### [Data for review]

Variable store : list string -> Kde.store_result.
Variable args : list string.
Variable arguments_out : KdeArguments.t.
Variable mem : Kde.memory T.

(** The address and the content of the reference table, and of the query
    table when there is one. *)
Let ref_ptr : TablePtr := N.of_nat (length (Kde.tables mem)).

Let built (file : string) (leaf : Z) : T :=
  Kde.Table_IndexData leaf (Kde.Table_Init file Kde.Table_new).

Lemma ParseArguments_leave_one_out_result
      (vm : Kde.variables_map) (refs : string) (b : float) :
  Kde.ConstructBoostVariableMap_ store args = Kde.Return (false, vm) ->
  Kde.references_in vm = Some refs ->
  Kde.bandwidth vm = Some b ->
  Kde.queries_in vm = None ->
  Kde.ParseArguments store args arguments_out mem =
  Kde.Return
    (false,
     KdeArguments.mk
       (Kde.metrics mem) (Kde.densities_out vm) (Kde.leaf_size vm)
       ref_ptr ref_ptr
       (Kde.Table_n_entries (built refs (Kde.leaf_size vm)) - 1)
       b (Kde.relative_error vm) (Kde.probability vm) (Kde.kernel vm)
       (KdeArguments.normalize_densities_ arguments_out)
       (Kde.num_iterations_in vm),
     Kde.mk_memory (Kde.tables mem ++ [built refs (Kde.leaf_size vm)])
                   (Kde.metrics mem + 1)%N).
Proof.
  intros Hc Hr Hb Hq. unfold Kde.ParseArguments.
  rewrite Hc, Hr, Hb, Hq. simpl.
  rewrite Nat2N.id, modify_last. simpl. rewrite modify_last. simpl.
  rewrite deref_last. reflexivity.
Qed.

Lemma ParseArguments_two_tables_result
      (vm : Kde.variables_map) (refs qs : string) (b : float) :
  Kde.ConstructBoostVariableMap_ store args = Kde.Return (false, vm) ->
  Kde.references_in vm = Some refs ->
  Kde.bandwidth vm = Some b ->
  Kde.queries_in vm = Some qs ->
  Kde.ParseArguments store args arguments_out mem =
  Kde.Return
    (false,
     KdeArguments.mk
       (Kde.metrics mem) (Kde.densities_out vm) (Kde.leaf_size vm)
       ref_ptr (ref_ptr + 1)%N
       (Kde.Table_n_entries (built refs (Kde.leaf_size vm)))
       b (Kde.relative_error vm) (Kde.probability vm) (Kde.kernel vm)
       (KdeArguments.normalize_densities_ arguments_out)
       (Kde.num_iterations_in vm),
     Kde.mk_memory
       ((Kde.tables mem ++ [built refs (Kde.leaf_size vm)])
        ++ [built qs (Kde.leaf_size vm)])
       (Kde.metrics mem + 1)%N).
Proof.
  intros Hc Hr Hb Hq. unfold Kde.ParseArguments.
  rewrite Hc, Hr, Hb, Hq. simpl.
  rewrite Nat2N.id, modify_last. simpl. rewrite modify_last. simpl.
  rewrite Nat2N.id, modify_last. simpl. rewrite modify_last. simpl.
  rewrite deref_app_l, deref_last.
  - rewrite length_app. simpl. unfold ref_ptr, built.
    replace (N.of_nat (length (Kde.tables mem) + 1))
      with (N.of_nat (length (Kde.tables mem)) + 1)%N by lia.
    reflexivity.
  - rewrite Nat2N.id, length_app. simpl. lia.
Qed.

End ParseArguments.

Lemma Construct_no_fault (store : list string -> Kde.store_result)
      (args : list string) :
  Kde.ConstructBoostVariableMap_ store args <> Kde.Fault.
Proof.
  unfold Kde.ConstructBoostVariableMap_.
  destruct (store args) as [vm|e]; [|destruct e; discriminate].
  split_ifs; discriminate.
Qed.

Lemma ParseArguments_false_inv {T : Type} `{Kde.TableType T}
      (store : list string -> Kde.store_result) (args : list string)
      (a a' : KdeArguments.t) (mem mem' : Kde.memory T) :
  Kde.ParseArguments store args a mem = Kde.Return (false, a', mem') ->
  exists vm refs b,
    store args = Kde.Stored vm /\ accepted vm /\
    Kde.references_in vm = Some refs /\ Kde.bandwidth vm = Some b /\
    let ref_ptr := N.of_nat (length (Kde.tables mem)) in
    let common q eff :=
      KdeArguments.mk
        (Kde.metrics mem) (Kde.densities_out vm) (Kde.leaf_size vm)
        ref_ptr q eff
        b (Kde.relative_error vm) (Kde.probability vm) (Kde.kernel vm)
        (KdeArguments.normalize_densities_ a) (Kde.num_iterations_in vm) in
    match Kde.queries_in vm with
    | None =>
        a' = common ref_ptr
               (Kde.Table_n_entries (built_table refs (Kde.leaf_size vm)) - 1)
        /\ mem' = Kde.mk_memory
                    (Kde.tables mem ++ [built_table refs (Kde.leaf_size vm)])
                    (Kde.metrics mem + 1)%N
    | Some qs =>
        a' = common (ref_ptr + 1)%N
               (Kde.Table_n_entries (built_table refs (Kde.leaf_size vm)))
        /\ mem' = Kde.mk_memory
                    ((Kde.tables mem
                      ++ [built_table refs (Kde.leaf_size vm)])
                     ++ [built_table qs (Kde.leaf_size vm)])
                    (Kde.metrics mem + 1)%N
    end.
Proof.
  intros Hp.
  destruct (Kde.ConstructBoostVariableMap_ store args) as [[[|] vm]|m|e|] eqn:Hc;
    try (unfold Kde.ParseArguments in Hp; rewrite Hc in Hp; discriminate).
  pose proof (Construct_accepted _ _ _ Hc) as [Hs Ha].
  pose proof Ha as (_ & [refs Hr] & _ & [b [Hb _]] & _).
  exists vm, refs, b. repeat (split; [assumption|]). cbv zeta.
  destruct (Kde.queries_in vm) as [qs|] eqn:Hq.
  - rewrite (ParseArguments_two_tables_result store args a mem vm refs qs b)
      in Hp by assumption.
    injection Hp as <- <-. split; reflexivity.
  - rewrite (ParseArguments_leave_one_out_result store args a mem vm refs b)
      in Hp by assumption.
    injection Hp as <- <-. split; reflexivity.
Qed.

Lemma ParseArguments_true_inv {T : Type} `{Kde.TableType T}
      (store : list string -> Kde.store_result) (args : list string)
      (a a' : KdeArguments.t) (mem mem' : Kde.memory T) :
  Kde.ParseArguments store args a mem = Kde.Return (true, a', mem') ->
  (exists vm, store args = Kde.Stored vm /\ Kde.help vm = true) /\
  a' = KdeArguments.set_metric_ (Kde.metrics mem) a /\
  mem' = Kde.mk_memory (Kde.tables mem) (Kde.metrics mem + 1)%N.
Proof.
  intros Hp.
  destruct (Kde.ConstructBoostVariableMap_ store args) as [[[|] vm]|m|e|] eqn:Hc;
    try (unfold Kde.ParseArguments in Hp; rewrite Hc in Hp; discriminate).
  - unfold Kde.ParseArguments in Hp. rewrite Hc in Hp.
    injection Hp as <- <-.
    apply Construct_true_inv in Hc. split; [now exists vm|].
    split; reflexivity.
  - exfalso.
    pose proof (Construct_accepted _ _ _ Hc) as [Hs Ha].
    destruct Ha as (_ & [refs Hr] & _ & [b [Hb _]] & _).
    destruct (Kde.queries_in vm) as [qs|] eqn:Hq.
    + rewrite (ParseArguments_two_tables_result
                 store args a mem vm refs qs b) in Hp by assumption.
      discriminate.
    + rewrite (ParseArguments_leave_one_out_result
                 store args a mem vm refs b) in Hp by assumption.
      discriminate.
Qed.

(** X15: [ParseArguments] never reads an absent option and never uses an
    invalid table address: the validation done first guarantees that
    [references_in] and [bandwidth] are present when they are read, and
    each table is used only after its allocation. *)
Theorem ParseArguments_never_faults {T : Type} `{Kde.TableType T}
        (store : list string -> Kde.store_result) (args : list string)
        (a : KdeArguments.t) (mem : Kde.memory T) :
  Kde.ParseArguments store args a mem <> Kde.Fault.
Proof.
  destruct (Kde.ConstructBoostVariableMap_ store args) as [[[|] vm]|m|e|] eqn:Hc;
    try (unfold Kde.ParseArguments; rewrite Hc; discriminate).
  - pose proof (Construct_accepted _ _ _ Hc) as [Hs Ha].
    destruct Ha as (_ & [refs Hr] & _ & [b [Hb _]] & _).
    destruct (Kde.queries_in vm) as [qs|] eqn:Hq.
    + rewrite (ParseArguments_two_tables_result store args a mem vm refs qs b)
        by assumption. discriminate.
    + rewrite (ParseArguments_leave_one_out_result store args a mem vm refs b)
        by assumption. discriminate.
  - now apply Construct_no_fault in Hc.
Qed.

### [Task details]
Among the records above, which lines hold the word "Some"? Copy each one.

### [Solution to this exercise]
  Kde.references_in vm = Some refs ->
  Kde.bandwidth vm = Some b ->
  Kde.references_in vm = Some refs ->
  Kde.bandwidth vm = Some b ->
  Kde.queries_in vm = Some qs ->
    Kde.references_in vm = Some refs /\ Kde.bandwidth vm = Some b /\
    | Some qs =>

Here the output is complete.